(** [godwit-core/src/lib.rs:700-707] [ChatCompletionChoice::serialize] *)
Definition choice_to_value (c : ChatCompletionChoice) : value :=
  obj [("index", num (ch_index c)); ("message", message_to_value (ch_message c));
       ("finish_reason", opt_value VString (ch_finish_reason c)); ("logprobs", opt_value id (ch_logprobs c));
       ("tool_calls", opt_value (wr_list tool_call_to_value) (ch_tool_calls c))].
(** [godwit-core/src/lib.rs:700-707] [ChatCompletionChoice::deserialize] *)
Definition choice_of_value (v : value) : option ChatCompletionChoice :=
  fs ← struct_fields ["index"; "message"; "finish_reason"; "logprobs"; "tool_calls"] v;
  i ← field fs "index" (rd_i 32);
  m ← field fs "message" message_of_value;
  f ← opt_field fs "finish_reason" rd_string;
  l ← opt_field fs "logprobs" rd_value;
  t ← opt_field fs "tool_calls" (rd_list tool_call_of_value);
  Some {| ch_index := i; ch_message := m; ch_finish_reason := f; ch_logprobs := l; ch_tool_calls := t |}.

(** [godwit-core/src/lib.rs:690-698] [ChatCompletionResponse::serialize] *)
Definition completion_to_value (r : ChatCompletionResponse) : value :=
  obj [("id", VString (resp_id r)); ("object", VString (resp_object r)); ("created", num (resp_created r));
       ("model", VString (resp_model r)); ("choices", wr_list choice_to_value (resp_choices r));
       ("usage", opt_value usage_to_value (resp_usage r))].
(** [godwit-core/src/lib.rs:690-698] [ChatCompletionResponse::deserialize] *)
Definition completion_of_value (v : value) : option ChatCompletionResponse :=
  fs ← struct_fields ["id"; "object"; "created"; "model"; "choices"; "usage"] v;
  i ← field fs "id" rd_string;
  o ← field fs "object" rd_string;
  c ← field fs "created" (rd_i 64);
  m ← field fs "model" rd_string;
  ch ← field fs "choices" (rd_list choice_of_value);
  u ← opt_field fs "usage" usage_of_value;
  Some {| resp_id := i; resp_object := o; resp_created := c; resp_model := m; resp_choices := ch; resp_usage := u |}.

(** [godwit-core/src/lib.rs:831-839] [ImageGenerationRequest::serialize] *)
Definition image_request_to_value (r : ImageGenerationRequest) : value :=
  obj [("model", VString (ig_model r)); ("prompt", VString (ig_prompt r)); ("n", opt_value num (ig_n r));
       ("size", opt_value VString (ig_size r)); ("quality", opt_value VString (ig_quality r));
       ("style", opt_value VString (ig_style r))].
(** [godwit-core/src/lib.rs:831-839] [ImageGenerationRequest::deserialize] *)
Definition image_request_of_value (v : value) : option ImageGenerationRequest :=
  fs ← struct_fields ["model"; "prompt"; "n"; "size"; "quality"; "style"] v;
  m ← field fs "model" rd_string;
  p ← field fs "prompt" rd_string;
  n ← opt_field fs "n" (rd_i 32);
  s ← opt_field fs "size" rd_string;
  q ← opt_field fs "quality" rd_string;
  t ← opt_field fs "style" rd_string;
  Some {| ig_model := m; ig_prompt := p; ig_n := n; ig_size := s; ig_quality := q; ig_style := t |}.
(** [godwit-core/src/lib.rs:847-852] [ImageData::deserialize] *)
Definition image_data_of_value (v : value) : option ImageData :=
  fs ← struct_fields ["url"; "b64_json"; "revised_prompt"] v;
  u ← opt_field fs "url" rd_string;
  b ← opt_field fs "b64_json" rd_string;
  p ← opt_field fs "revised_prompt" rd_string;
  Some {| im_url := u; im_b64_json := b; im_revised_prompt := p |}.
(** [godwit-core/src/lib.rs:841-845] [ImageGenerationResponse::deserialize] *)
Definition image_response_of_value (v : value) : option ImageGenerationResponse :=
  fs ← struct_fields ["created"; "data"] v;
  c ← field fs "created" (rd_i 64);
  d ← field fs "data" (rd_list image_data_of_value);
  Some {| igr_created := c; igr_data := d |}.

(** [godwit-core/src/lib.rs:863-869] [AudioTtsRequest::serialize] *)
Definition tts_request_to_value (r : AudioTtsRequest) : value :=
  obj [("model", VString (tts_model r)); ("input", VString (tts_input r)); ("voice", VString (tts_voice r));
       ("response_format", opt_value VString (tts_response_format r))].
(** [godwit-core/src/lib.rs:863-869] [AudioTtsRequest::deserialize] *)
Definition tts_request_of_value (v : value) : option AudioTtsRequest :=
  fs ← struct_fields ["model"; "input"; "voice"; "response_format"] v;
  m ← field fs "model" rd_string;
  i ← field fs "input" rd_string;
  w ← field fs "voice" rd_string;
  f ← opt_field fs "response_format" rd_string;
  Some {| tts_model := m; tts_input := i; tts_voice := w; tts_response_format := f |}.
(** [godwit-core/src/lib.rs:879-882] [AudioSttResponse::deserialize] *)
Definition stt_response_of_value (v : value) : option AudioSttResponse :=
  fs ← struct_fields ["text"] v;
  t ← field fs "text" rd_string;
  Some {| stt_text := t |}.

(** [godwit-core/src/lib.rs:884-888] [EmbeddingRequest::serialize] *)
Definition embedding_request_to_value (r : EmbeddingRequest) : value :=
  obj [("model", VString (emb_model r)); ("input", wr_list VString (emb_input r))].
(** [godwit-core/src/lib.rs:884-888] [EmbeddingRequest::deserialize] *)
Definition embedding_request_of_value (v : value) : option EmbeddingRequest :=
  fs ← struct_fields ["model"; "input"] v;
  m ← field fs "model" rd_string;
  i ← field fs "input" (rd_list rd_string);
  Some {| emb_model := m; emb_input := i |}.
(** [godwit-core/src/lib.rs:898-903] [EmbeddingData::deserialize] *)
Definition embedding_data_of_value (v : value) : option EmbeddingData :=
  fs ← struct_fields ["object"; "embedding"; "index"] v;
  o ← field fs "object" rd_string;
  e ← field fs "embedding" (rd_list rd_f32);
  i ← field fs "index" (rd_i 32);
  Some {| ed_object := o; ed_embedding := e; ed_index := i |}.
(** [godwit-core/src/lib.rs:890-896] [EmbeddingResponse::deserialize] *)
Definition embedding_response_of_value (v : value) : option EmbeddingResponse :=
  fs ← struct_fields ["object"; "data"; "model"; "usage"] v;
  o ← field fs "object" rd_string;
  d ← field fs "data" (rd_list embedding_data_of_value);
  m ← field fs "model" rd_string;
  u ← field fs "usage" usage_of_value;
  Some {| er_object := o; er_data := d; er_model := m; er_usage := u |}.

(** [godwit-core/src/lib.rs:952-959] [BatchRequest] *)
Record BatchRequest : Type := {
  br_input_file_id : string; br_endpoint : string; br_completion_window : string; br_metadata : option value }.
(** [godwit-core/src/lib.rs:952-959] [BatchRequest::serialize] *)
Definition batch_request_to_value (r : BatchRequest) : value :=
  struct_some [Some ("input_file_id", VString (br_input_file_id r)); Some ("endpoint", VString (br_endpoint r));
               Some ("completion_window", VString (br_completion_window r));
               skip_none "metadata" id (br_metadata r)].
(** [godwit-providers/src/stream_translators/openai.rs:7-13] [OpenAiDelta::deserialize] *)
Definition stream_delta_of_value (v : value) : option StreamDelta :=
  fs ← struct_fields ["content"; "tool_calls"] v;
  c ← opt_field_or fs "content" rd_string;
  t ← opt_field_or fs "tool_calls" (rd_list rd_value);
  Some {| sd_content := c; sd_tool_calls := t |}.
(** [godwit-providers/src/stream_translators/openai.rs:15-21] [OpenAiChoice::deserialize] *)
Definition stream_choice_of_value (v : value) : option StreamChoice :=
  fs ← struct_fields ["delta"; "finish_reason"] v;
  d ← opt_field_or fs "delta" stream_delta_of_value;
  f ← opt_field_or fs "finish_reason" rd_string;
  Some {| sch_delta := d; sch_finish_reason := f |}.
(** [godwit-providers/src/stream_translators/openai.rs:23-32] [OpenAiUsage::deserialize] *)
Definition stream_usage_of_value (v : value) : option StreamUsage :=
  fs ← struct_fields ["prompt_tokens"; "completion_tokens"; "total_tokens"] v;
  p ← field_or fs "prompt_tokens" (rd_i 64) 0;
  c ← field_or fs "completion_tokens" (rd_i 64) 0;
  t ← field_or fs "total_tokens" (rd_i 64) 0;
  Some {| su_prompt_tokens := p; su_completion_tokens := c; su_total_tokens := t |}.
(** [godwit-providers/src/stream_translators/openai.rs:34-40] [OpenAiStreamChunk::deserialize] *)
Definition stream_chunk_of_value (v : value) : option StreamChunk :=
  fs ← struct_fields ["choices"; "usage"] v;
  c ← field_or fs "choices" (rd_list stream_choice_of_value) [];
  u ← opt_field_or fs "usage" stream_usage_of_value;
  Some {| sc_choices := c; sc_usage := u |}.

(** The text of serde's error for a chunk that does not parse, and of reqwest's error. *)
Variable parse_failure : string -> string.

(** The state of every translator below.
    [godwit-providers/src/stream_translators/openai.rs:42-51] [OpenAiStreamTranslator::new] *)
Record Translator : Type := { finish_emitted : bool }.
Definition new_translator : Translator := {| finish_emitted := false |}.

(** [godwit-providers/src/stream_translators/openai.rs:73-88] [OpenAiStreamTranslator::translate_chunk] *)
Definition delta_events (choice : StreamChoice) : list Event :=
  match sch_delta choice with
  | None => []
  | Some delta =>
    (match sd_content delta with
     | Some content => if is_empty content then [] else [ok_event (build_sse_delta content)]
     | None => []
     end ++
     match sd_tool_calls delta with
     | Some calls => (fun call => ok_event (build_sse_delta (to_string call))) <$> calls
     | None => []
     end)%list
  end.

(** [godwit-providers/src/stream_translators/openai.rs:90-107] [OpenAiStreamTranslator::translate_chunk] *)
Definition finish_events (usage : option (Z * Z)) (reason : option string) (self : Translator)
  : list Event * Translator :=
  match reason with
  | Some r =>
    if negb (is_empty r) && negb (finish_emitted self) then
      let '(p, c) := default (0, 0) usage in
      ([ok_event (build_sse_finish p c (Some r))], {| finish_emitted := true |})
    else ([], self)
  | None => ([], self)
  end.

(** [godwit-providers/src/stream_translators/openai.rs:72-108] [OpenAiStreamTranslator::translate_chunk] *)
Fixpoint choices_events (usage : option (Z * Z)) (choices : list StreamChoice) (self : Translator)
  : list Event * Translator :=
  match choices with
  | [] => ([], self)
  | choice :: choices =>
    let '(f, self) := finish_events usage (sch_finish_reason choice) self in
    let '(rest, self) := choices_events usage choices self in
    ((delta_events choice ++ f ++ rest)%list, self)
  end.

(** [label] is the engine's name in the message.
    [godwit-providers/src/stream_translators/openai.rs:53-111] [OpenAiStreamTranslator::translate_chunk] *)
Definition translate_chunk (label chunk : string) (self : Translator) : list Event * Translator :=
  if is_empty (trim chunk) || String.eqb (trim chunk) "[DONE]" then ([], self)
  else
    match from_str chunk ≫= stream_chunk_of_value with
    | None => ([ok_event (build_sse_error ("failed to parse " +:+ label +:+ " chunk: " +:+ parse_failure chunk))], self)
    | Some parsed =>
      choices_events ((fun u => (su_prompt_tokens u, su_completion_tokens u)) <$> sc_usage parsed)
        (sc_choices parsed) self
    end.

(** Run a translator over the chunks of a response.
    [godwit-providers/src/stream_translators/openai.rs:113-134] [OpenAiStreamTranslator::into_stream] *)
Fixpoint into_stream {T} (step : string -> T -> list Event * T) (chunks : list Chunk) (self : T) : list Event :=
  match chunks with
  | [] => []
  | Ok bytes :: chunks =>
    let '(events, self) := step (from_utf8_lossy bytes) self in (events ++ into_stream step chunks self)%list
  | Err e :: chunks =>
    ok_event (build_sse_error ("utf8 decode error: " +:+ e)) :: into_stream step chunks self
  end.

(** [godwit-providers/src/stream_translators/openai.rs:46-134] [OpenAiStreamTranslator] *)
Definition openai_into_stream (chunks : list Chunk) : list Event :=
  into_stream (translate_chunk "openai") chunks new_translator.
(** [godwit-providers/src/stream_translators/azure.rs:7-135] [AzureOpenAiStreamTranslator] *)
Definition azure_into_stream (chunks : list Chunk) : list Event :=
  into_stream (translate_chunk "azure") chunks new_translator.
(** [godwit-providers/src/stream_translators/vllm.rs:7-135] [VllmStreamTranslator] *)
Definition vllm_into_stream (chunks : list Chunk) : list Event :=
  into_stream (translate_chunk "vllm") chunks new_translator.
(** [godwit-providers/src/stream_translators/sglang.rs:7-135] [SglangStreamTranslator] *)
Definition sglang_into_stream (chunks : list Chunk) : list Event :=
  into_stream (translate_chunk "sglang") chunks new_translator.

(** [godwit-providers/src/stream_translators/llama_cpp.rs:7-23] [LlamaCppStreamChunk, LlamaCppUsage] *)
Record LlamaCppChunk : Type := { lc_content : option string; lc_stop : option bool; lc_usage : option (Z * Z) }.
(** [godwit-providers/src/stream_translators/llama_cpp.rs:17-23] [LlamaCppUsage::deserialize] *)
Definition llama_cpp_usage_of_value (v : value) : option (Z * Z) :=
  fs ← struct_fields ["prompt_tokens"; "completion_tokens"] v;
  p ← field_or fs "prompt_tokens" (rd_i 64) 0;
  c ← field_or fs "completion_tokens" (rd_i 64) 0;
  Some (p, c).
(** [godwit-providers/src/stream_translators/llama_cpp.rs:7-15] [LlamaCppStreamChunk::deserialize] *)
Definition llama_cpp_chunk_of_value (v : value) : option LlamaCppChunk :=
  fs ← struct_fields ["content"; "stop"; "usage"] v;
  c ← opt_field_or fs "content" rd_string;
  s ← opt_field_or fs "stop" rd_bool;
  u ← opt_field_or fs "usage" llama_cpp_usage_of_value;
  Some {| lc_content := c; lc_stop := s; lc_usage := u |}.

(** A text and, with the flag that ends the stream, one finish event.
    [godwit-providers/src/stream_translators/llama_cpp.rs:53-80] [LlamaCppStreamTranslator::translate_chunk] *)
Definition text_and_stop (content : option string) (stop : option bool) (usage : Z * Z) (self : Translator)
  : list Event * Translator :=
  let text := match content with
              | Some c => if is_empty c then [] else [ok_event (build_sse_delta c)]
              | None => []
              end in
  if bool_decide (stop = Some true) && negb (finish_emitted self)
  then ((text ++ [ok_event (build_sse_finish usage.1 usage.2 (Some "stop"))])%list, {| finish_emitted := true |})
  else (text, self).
------------------------------------
Work required: Return word for word the lines above from the line with "t ← field_or" to the line with "sc_choices := c;", including both and leaving out all others.

Written solution:
  t ← field_or fs "total_tokens" (rd_i 64) 0;
  Some {| su_prompt_tokens := p; su_completion_tokens := c; su_total_tokens := t |}.
(** [godwit-providers/src/stream_translators/openai.rs:34-40] [OpenAiStreamChunk::deserialize] *)
Definition stream_chunk_of_value (v : value) : option StreamChunk :=
  fs ← struct_fields ["choices"; "usage"] v;
  c ← field_or fs "choices" (rd_list stream_choice_of_value) [];
  u ← opt_field_or fs "usage" stream_usage_of_value;
  Some {| sc_choices := c; sc_usage := u |}.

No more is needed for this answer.